======== Supplied information

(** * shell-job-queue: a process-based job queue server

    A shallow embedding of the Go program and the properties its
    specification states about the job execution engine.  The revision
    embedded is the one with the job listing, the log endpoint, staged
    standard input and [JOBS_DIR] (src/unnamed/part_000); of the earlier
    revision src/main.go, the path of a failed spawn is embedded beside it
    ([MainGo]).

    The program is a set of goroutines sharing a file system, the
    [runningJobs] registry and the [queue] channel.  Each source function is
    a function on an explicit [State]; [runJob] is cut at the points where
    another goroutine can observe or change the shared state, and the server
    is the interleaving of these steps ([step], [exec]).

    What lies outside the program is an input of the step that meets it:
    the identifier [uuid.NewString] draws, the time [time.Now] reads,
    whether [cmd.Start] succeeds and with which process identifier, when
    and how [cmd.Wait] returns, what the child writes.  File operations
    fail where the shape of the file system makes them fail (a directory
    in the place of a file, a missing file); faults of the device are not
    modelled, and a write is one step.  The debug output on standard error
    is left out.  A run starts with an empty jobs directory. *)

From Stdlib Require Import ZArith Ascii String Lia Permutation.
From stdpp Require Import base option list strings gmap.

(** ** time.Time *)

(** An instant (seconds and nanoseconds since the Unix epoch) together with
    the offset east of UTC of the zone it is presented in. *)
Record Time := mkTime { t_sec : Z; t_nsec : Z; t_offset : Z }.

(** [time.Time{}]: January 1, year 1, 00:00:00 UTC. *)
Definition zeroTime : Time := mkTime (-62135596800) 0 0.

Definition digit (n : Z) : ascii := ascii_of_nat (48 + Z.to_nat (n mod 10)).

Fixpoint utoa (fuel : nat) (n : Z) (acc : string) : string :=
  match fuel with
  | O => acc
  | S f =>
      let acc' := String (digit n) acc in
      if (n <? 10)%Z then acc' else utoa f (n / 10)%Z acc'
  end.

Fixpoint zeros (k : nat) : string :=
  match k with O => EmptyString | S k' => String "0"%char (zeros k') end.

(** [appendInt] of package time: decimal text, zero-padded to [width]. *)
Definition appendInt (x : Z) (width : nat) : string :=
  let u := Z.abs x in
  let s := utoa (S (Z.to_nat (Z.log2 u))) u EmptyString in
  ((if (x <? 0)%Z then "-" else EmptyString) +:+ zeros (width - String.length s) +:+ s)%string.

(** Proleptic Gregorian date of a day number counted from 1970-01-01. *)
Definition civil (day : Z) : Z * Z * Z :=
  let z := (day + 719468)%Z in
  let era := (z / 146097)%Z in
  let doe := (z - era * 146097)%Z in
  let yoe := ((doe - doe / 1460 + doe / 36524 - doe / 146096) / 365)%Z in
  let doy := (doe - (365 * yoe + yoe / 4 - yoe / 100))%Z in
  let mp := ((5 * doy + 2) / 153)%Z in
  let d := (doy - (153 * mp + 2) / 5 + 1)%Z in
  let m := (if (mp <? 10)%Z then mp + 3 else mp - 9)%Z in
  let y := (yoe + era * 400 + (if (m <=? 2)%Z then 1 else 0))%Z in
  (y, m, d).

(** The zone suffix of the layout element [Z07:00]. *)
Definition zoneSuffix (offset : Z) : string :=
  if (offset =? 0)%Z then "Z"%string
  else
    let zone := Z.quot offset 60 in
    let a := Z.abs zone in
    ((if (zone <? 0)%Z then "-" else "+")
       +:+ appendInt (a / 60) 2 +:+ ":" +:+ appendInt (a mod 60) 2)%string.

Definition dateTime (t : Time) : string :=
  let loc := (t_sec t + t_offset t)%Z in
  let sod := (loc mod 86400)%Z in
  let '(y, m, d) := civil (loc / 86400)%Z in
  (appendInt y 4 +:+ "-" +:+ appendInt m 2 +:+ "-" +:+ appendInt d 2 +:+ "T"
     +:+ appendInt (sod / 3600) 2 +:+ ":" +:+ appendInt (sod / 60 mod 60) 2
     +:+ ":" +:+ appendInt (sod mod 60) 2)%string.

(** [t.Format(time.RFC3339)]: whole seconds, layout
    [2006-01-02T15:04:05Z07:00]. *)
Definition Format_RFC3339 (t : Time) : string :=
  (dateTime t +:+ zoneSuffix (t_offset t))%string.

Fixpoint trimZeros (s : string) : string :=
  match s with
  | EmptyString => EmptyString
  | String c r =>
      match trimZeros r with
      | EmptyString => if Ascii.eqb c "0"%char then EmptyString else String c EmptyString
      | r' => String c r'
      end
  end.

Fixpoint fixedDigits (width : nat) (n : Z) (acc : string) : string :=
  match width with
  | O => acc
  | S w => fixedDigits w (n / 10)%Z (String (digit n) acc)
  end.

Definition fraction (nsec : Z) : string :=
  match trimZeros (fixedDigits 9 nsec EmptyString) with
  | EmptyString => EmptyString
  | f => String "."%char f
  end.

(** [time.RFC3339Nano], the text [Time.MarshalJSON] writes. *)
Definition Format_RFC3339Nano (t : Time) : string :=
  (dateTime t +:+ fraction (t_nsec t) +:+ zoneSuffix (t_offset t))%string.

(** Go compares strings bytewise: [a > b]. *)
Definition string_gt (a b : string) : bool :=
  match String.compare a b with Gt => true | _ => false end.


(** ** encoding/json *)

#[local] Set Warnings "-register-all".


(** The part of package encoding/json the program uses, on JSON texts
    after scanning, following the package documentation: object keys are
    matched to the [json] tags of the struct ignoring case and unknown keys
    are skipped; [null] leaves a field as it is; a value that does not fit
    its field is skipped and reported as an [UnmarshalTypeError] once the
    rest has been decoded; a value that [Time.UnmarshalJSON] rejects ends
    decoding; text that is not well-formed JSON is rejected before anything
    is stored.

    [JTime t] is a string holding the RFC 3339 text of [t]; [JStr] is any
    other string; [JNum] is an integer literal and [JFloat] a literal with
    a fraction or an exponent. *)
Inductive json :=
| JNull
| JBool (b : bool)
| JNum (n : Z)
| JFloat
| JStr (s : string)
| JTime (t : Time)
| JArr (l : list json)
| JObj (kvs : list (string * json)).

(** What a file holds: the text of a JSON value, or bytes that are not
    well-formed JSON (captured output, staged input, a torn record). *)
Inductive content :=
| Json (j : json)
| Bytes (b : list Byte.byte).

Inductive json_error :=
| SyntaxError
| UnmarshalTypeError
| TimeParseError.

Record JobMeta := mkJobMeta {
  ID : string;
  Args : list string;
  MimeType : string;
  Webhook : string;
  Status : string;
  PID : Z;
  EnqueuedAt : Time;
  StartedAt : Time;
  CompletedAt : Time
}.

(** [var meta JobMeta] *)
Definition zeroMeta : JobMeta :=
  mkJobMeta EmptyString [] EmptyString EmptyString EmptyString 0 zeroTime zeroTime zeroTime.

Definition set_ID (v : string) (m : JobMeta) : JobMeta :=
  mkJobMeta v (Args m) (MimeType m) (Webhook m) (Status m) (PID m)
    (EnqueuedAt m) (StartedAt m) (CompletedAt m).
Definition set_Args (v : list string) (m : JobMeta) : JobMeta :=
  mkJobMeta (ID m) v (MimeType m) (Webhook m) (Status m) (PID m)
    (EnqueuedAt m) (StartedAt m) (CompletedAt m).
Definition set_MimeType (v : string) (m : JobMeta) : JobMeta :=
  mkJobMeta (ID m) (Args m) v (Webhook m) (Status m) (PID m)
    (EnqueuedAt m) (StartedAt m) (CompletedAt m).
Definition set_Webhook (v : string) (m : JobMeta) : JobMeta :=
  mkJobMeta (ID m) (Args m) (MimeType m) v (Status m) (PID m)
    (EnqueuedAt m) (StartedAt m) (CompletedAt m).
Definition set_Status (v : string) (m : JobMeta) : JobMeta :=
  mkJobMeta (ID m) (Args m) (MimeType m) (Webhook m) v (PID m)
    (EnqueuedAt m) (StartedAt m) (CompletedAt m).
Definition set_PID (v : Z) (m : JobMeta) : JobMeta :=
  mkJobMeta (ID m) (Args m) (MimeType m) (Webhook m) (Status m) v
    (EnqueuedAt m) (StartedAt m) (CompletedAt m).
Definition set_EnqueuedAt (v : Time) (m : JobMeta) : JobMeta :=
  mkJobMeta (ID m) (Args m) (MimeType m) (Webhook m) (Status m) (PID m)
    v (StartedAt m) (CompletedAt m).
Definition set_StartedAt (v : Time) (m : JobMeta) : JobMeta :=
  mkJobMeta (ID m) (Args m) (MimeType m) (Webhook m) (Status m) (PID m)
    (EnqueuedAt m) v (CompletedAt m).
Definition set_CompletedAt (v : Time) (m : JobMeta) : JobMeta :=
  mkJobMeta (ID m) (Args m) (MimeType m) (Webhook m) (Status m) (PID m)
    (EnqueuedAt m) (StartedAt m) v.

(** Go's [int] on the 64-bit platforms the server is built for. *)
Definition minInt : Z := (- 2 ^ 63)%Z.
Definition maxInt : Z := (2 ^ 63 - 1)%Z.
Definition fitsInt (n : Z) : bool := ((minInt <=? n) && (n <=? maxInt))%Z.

================
======== Supplied information

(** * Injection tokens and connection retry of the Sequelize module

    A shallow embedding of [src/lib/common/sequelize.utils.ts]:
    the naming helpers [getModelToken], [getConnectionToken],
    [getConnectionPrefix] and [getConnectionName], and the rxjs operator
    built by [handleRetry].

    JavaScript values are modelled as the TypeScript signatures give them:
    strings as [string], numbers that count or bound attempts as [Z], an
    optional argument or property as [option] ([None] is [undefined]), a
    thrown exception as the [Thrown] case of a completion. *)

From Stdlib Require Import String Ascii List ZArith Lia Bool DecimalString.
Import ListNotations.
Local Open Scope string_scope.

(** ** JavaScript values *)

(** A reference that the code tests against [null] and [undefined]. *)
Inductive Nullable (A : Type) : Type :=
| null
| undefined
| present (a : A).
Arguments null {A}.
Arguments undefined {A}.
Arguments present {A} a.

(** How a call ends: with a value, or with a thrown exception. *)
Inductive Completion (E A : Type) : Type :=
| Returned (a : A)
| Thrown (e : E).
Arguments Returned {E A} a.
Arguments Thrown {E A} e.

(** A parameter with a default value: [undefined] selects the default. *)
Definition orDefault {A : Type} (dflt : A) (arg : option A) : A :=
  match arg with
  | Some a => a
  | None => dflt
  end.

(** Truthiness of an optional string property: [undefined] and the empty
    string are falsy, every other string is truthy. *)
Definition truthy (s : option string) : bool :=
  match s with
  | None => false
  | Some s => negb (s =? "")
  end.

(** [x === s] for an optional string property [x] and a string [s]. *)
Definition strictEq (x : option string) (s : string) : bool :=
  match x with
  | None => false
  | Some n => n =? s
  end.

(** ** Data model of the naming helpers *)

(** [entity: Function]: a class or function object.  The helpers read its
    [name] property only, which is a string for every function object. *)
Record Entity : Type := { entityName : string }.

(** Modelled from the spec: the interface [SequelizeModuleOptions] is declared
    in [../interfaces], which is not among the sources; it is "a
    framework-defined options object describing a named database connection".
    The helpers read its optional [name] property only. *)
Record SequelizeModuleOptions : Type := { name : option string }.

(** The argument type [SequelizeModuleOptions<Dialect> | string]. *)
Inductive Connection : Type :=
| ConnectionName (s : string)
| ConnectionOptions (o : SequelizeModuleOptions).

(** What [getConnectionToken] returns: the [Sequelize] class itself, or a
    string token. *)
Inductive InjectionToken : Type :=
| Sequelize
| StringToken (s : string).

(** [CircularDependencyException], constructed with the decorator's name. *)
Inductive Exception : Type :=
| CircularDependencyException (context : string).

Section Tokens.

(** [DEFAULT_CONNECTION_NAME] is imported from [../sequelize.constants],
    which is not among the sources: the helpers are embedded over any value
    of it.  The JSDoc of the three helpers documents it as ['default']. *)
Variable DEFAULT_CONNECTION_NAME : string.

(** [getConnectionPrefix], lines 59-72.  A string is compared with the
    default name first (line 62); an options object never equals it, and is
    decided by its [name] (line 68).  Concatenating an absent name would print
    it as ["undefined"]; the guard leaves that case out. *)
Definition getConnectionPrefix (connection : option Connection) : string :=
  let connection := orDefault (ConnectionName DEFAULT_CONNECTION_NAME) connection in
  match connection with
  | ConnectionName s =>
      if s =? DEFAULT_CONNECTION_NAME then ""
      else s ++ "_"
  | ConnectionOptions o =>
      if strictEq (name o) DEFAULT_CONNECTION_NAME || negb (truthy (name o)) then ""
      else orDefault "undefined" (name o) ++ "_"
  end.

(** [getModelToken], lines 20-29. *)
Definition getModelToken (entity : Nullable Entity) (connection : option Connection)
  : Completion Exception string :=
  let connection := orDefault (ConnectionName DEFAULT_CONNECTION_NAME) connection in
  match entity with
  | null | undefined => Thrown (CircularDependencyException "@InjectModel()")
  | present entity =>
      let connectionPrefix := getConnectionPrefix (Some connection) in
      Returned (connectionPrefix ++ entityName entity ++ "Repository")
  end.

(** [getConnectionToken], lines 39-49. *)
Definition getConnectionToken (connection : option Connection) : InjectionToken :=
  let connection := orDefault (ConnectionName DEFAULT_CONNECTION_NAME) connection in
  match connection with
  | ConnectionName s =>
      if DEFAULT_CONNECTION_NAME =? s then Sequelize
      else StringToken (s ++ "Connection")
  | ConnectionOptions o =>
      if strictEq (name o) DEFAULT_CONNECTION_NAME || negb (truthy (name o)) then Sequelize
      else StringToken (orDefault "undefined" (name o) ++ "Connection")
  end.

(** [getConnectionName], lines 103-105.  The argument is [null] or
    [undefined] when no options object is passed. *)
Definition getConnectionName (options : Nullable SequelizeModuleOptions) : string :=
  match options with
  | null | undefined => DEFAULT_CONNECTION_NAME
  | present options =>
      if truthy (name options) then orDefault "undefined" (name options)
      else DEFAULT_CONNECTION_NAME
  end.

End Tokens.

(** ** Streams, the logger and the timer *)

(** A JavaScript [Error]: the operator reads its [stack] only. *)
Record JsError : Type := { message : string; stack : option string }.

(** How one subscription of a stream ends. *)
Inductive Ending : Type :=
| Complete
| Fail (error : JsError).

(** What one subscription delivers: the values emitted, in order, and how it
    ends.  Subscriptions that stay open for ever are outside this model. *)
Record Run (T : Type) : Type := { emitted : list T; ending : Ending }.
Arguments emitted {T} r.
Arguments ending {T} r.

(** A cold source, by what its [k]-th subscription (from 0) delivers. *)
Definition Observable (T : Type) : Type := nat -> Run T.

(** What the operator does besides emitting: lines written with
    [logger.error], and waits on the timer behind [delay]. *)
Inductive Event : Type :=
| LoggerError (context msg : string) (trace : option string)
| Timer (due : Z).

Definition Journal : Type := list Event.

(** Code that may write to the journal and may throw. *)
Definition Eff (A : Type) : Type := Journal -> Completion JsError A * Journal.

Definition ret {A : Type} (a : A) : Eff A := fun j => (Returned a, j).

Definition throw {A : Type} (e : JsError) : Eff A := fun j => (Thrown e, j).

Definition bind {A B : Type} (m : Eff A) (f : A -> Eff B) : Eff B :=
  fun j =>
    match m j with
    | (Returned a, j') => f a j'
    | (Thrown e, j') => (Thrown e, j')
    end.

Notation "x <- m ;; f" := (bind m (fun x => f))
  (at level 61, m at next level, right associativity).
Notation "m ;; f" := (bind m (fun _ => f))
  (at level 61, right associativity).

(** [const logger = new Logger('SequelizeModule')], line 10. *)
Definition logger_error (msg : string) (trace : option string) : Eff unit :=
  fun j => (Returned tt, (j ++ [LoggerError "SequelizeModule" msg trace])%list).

================

What is expected ::
All that should be written out is the stretch of lines above between the one holding "v (StartedAt m) (CompletedAt m)." and the one holding "Definition fitsInt (n", inclusive, exactly as given.

Solution for this exercise ::
    v (StartedAt m) (CompletedAt m).
Definition set_StartedAt (v : Time) (m : JobMeta) : JobMeta :=
  mkJobMeta (ID m) (Args m) (MimeType m) (Webhook m) (Status m) (PID m)
    (EnqueuedAt m) v (CompletedAt m).
Definition set_CompletedAt (v : Time) (m : JobMeta) : JobMeta :=
  mkJobMeta (ID m) (Args m) (MimeType m) (Webhook m) (Status m) (PID m)
    (EnqueuedAt m) (StartedAt m) v.

(** Go's [int] on the 64-bit platforms the server is built for. *)
Definition minInt : Z := (- 2 ^ 63)%Z.
Definition maxInt : Z := (2 ^ 63 - 1)%Z.
Definition fitsInt (n : Z) : bool := ((minInt <=? n) && (n <=? maxInt))%Z.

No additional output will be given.